Wednesday March 4th, 12pm, 6206C Phelps Hall
Please join us for a Brown Bag talk by Prof. Renan Larue co-sponsored by the Comparative Literature Program and the Departments of French and Italian and German and Slavic Studies.
"Are Humans Really the Center of the Universe? A Brief Genealogy of Western Anthropocentrism"
One of the defining psychological, philosophical, cultural, and metaphysical features of Western thought is anthropocentrism: the idea that the human species stands at the center and at the summit of Creation. According to this doctrine, a divine power has created the entire universe for the sole purpose of subordinating it to Homo sapiens. This worldview, rooted largely in Aristotelian philosophy and Stoic thought and later widely propagated by the Catholic Church, has long puzzled or even amused other civilizations. It has also been the object of sustained criticism, including within the Greco Roman world itself, most notably by thinkers associated with the Pythagorean tradition. In this presentation, Renan Larue will offer a simplified genealogy of the long standing debate between defenders and critics of anthropocentrism, a debate that remains very much alive today. To illustrate this intellectual conflict, he will examine the vegetarianism of Empedocles and Ovid, the emergence of the concept of the food chain, the legacy of geocentrism, the narcissistic wounds identified by Freud, the utilitarian approach in animal ethics, and finally the hypothetical existence of extraterrestrial beings more intelligent and more advanced than ourselves.

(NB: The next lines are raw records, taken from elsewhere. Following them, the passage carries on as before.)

(* ===== verification/TimerHeap.v ===== *)
(** The timer queue of the coroutine runtime ([src/cotamer/timer_heap.hh]) and
    the circular integers that break its ties ([src/cotamer/circular_int.hh]).

    The array [es_] of [size_] elements is a list; [capacity_], the allocation
    and the destructors have no counterpart.  A stable queue runs beside the
    heap as its specification ([timer_step]), with the values that have become
    empty, since events trigger outside of the heap.  Positions are [nat]: the array
    of a heap is far below the 2^30 elements at which [i * arity] would wrap. *)

From S2P Require Import Prelude.

(** * Circular integers

    [circular_int<T>] for an unsigned [T] of [w] bits; a value is an integer of
    [[0, 2^w)]. *)

Section CircularInt.
Context (w : Z).

Definition wrap (z : Z) : Z := z mod 2 ^ w.
(** Conversion of an unsigned value to [difference_type]. *)
Definition to_signed (v : Z) : Z := if v <? 2 ^ (w - 1) then v else v - 2 ^ w.

Definition circ_succ (v : Z) : Z := wrap (v + 1).
Definition circ_pred (v : Z) : Z := wrap (v - 1).
Definition circ_add (v x : Z) : Z := wrap (v + x).
Definition circ_sub (v x : Z) : Z := wrap (v - x).
Definition next_nonzero (v : Z) : Z := let v := wrap (v + 1) in wrap (v + (if v =? 0 then 1 else 0)).
Definition circ_diff (a b : Z) : Z := to_signed (wrap (a - b)).
Definition circ_less (a b : Z) : bool := to_signed (wrap (a - b)) <? 0.
Definition circ_less_equal (a b : Z) : bool := to_signed (wrap (a - b)) <=? 0.
(** [operator<=>]. *)
Definition circ_compare (a b : Z) : comparison :=
  if a =? b then Eq else if to_signed (wrap (a - b)) <? 0 then Lt else Gt.
End CircularInt.

(** * The heap *)

Definition arity : nat := 4.

Record element (A : Type) := mk_element {
  when : Z;
  order : Z;
  value : A;
}.
Arguments mk_element {A} when order value.
Arguments when {A} e.
Arguments order {A} e.
Arguments value {A} e.

Record timer_heap (A : Type) := mk_timer_heap {
  es_ : list (element A);
  order_ : Z;
  cull_rand_ : Z;
}.
Arguments mk_timer_heap {A} es_ order_ cull_rand_.
Arguments es_ {A} t.
Arguments order_ {A} t.
Arguments cull_rand_ {A} t.

Section TimerHeap.
Context {A : Type} (empty_type : A → bool).

Definition new_heap : timer_heap A := mk_timer_heap [] 0 8173.

Definition empty (h : timer_heap A) : bool := (length (es_ h) =? 0)%nat.
Definition top (h : timer_heap A) : option (element A) := es_ h !! 0%nat.
Definition top_time (h : timer_heap A) : option Z := when <$> top h.
Definition clear (h : timer_heap A) : timer_heap A := mk_timer_heap [] (order_ h) (cull_rand_ h).

Definition elem_lt (a b : element A) : bool :=
  (when a <? when b) || ((when a =? when b) && bool_decide (circ_compare 32 (order a) (order b) = Lt)).

Definition heap_parent (i : nat) : nat := (i / arity)%nat.
Definition heap_first_child (i : nat) : nat := (i * arity + (if (i =? 0)%nat then 1 else 0))%nat.
Definition heap_last_child (n i : nat) : nat := Nat.min (i * arity + arity) n.

(** [es_[i] < es_[j]]; the code's positions are in range. *)
Definition lt_at (es : list (element A)) (i j : nat) : bool :=
  match es !! i, es !! j with Some a, Some b => elem_lt a b | _, _ => false end.

Definition swap (es : list (element A)) (i j : nat) : list (element A) :=
  match es !! i, es !! j with
  | Some a, Some b => <[i := b]> (<[j := a]> es)
  | _, _ => es
  end.

(** The loop that moves an element towards the root; a parent has a smaller
    position, so the position is enough fuel. *)
Fixpoint sift_up (fuel : nat) (es : list (element A)) (pos : nat) : list (element A) :=
  match fuel with
  | O => es
  | S f =>
      if (pos =? 0)%nat then es
      else
        let p := heap_parent pos in
        if negb (lt_at es pos p) then es else sift_up f (swap es pos p) p
  end.

Definition smallest_child (es : list (element A)) (pos : nat) : nat :=
  foldl (λ smallest t, if lt_at es t smallest then t else smallest) pos
    (seq (heap_first_child pos) (heap_last_child (length es) pos - heap_first_child pos)).

(** The loop that moves an element away from the root; a child has a larger
    position, so the size is enough fuel. *)
Fixpoint sift_down (fuel : nat) (es : list (element A)) (pos : nat) : list (element A) :=
  match fuel with
  | O => es
  | S f =>
      let smallest := smallest_child es pos in
      if (smallest =? pos)%nat then es else sift_down f (swap es pos smallest) smallest
  end.

(** [hard_cull(pos)] for [pos < size_]. *)
Definition hard_cull (es : list (element A)) (pos : nat) : list (element A) :=
  let n := (length es - 1)%nat in
  if (pos =? n)%nat then take n es
  else
    let es := take n (swap es n pos) in
    if (pos =? 0)%nat || negb (lt_at es pos (heap_parent pos)) then sift_down (length es) es pos
    else sift_up pos (swap es pos (heap_parent pos)) (heap_parent pos).

Definition set_es (h : timer_heap A) (es : list (element A)) : timer_heap A :=
  mk_timer_heap es (order_ h) (cull_rand_ h).

Definition pop (h : timer_heap A) : timer_heap A := set_es h (hard_cull (es_ h) 0).

Definition is_empty_at (es : list (element A)) (pos : nat) : bool :=
  match es !! pos with Some e => empty_type (value e) | None => false end.

(** Each round removes an element: the size is enough fuel for both loops. *)
Fixpoint cull_loop (fuel : nat) (es : list (element A)) : list (element A) :=
  match fuel with
  | O => es
  | S f => if is_empty_at es 0 then cull_loop f (hard_cull es 0) else es
  end.

Definition cull (h : timer_heap A) : timer_heap A := set_es h (cull_loop (length (es_ h)) (es_ h)).

Fixpoint random_cull (fuel : nat) (es : list (element A)) (rand : Z) : list (element A) * Z :=
  match fuel with
  | O => (es, rand)
  | S f =>
      if (length es <? 32)%nat then (es, rand)
      else
        let pos := Z.to_nat (rand mod size es) in
        let rand := u32 (rand * 1664525 + 1013904223) in
        if negb (is_empty_at es pos) then (es, rand) else random_cull f (hard_cull es pos) rand
  end.

Definition emplace (h : timer_heap A) (t : Z) (v : A) : timer_heap A :=
  let '(es, rand) := random_cull (length (es_ h)) (es_ h) (cull_rand_ h) in
  let pos := length es in
  let ord := u32 (order_ h + 1) in
  mk_timer_heap (sift_up pos (es ++ [mk_element t ord v]) pos) ord rand.

(** * What the queue promises

    The order numbers compare as integers while they lie in half a circle,
    which starts at [base]. *)

Definition age (base : Z) (e : element A) : Z := u32 (order e - base).
Definition in_window (base : Z) (e : element A) : Prop := age base e < 2 ^ 31.

(** Earlier time first, then insertion order, as one number. *)
Definition rank (base : Z) (e : element A) : Z := when e * 2 ^ 31 + age base e.

(** Elements in heap order for a [key], all of them in [ok]. *)
Definition key_at (key : element A → Z) (es : list (element A)) (i : nat) : Z := default 0 (key <$> es !! i).

Definition heap_ordered (key : element A → Z) (es : list (element A)) : Prop :=
  ∀ i, (0 < i < length es)%nat → key_at key es (heap_parent i) ≤ key_at key es i.

Record heap_inv (key : element A → Z) (ok : element A → Prop) (es : list (element A)) : Prop := {
  inv_ordered : heap_ordered key es;
  inv_window : Forall ok es;
}.

(** * Lemmas *)

Lemma u32_range z : 0 ≤ u32 z < two32.
Proof. apply Z.mod_pos_bound. done. Qed.

Lemma to_signed_neg d : - 2 ^ 31 < d < 2 ^ 31 → (to_signed 32 (wrap 32 d) <? 0) = (d <? 0).
Proof.
  intros Hd. unfold to_signed, wrap. change (2 ^ (32 - 1)) with (2 ^ 31).
  destruct (Z_lt_le_dec d 0).
  - assert (Hm : d mod 2 ^ 32 = d + 2 ^ 32).
    { symmetry. apply (Z.mod_unique_pos _ _ (-1)); lia. }
    rewrite Hm. destruct (d + 2 ^ 32 <? 2 ^ 31) eqn:E; bsimp; [lia|].
    transitivity true; [apply Z.ltb_lt|symmetry; apply Z.ltb_lt]; lia.
  - rewrite Z.mod_small by lia. destruct (d <? 2 ^ 31) eqn:E; bsimp; [done|lia].
Qed.

Lemma wrap_ages base a b : wrap 32 (u32 (a - base) - u32 (b - base)) = wrap 32 (a - b).
Proof.
  unfold wrap, u32, two32. change (2 ^ 32) with 4294967296.
  rewrite <- Zminus_mod. f_equal. lia.
Qed.

Lemma circ_less_age base a b :
  u32 (a - base) < 2 ^ 31 → u32 (b - base) < 2 ^ 31 →
  bool_decide (circ_compare 32 a b = Lt) = (u32 (a - base) <? u32 (b - base)).
Proof.
  intros Ha Hb. pose proof (u32_range (a - base)). pose proof (u32_range (b - base)).
  unfold circ_compare. rewrite <- (wrap_ages base), to_signed_neg by lia.
  destruct (a =? b) eqn:E; bsimp; [subst; by rewrite Z.ltb_irrefl|].
  destruct (_ - _ <? 0) eqn:E'; bsimp; symmetry; [apply Z.ltb_lt|apply Z.ltb_ge]; lia.
Qed.

Lemma elem_lt_rank base a b :
  in_window base a → in_window base b → elem_lt a b = true ↔ rank base a < rank base b.
Proof.
  unfold in_window, elem_lt, rank, age. intros Ha Hb. rewrite (circ_less_age base) by done.
  pose proof (u32_range (order a - base)). pose proof (u32_range (order b - base)).
  rewrite orb_true_iff, andb_true_iff, !Z.ltb_lt, Z.eqb_eq. nia.
Qed.

Lemma rank_lt base a b :
  in_window base a → in_window base b → if elem_lt a b then rank base a ≤ rank base b else rank base b ≤ rank base a.
Proof. intros Ha Hb. pose proof (elem_lt_rank base a b Ha Hb) as H. destruct (elem_lt a b); [pose proof (proj1 H eq_refl)|]; lia. Qed.

(** Whatever the order numbers, the comparison never contradicts the times. *)
Lemma when_lt (a b : element A) : True → True → if elem_lt a b then when a ≤ when b else when b ≤ when a.
Proof.
  intros _ _. unfold elem_lt. destruct (Z.ltb_spec (when a) (when b)); cbn; [lia|].
  destruct (Z.eqb_spec (when a) (when b)); cbn; [destruct (bool_decide _)|]; lia.
Qed.

(** ** Swapping *)

Lemma swap_length es i j : length (swap es i j) = length es.
Proof. unfold swap. repeat case_match; rewrite ?length_insert; done. Qed.

Lemma swap_lookup es i j k :
  (i < length es)%nat → (j < length es)%nat →
  swap es i j !! k = es !! (if decide (k = i) then j else if decide (k = j) then i else k).
Proof.
  intros Hi Hj. unfold swap. destruct (lookup_lt_is_Some_2 es i Hi) as [a Ha].
  destruct (lookup_lt_is_Some_2 es j Hj) as [b Hb]. rewrite Ha, Hb.
  destruct (decide (k = i)) as [->|Hki].
  { rewrite list_lookup_insert_eq by (rewrite length_insert; done). done. }
  rewrite list_lookup_insert_ne by done.
  destruct (decide (k = j)) as [->|Hkj]; [by rewrite list_lookup_insert_eq|].
  by rewrite list_lookup_insert_ne.
Qed.

Section Order.
Context (key : element A → Z) (ok : element A → Prop).
Context (key_lt : ∀ a b, ok a → ok b → if elem_lt a b then key a ≤ key b else key b ≤ key a).
Notation heap_ordered := (heap_ordered key).
Notation heap_inv := (heap_inv key ok).
Notation key_at := (key_at key).

Lemma key_at_swap es i j k :
  (i < length es)%nat → (j < length es)%nat →
  key_at (swap es i j) k =
    key_at es (if decide (k = i) then j else if decide (k = j) then i else k).
Proof. intros. unfold key_at. by rewrite swap_lookup. Qed.

Lemma swap_perm es i j : swap es i j ≡ₚ es.
Proof.
  destruct (decide (i < length es ∧ j < length es)%nat) as [[Hi Hj]|Hn].
  2: { unfold swap. destruct (es !! i) eqn:Ei; [|done]. destruct (es !! j) eqn:Ej; [|done].
       apply lookup_lt_Some in Ei, Ej. tauto. }
  apply Permutation_inj. split; [apply swap_length|].
  exists (λ k, if decide (k = i) then j else if decide (k = j) then i else k). split.
  - intros x y. repeat case_decide; subst; congruence.
  - intros k. rewrite swap_lookup by done. done.
Qed.

Lemma swap_window es i j : Forall ok es → Forall ok (swap es i j).
Proof. by rewrite swap_perm. Qed.

Lemma lt_at_key es i j :
  Forall ok es → (i < length es)%nat → (j < length es)%nat →
  if lt_at es i j then key_at es i ≤ key_at es j else key_at es j ≤ key_at es i.
Proof.
  intros Hw Hi Hj. unfold lt_at, key_at.
  destruct (lookup_lt_is_Some_2 es i Hi) as [a Ha]. destruct (lookup_lt_is_Some_2 es j Hj) as [b Hb].
  rewrite Ha, Hb. rewrite Forall_lookup in Hw. apply key_lt; eauto.
Qed.

(** ** Sifting *)

Lemma parent_lt i : (0 < i)%nat → (heap_parent i < i)%nat.
Proof. intros. apply Nat.div_lt; unfold arity; lia. Qed.

Lemma parent_child i pos :
  (0 < i)%nat → heap_parent i = pos ↔ (heap_first_child pos ≤ i < pos * arity + arity)%nat.
Proof.
  intros Hi. unfold heap_parent, heap_first_child, arity.
  pose proof (Nat.div_mod i 4). pose proof (Nat.mod_upper_bound i 4).
  destruct (pos =? 0)%nat eqn:E; [apply Nat.eqb_eq in E|apply Nat.eqb_neq in E]; split; intros; lia.
Qed.

(** Only [pos] may be smaller than its parent, and its children are not
    smaller than that parent. *)
Definition up_ordered es pos :=
  (∀ i, (0 < i < length es)%nat → i ≠ pos → key_at es (heap_parent i) ≤ key_at es i) ∧
  (∀ i, (0 < i < length es)%nat → (0 < pos)%nat → heap_parent i = pos →
        key_at es (heap_parent pos) ≤ key_at es i).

Renan Larue is Professor of French studies and Comparative Literature at UCSB. His research focuses on the intellectual history of food ethics, animal ethics, and the philosophical foundations of vegetarianism and veganism from Antiquity to the modern period. He works at the intersection of literature, philosophy, religious studies, and the history of ideas, with particular attention to how humans define themselves in relation to animals and the natural world. He is the author of several monographs, including Le Végétarisme des Lumières (Classiques Garnier, 2019) and Le Végétarisme et des ennemis (PUF, 2015) for which he was awarded the La Bruyère Prize from the Académie française for best book in moral philosophy. Since 2021, his research has also focused on the concept of anthropocentrism and its discontents, examining how Western scientists, writers, and philosophers have engaged with the possibility of extraterrestrial civilizations. He co-wrote Les Extraterrestres (PUF, 2022) with Prof. Estiva Reus on that topic.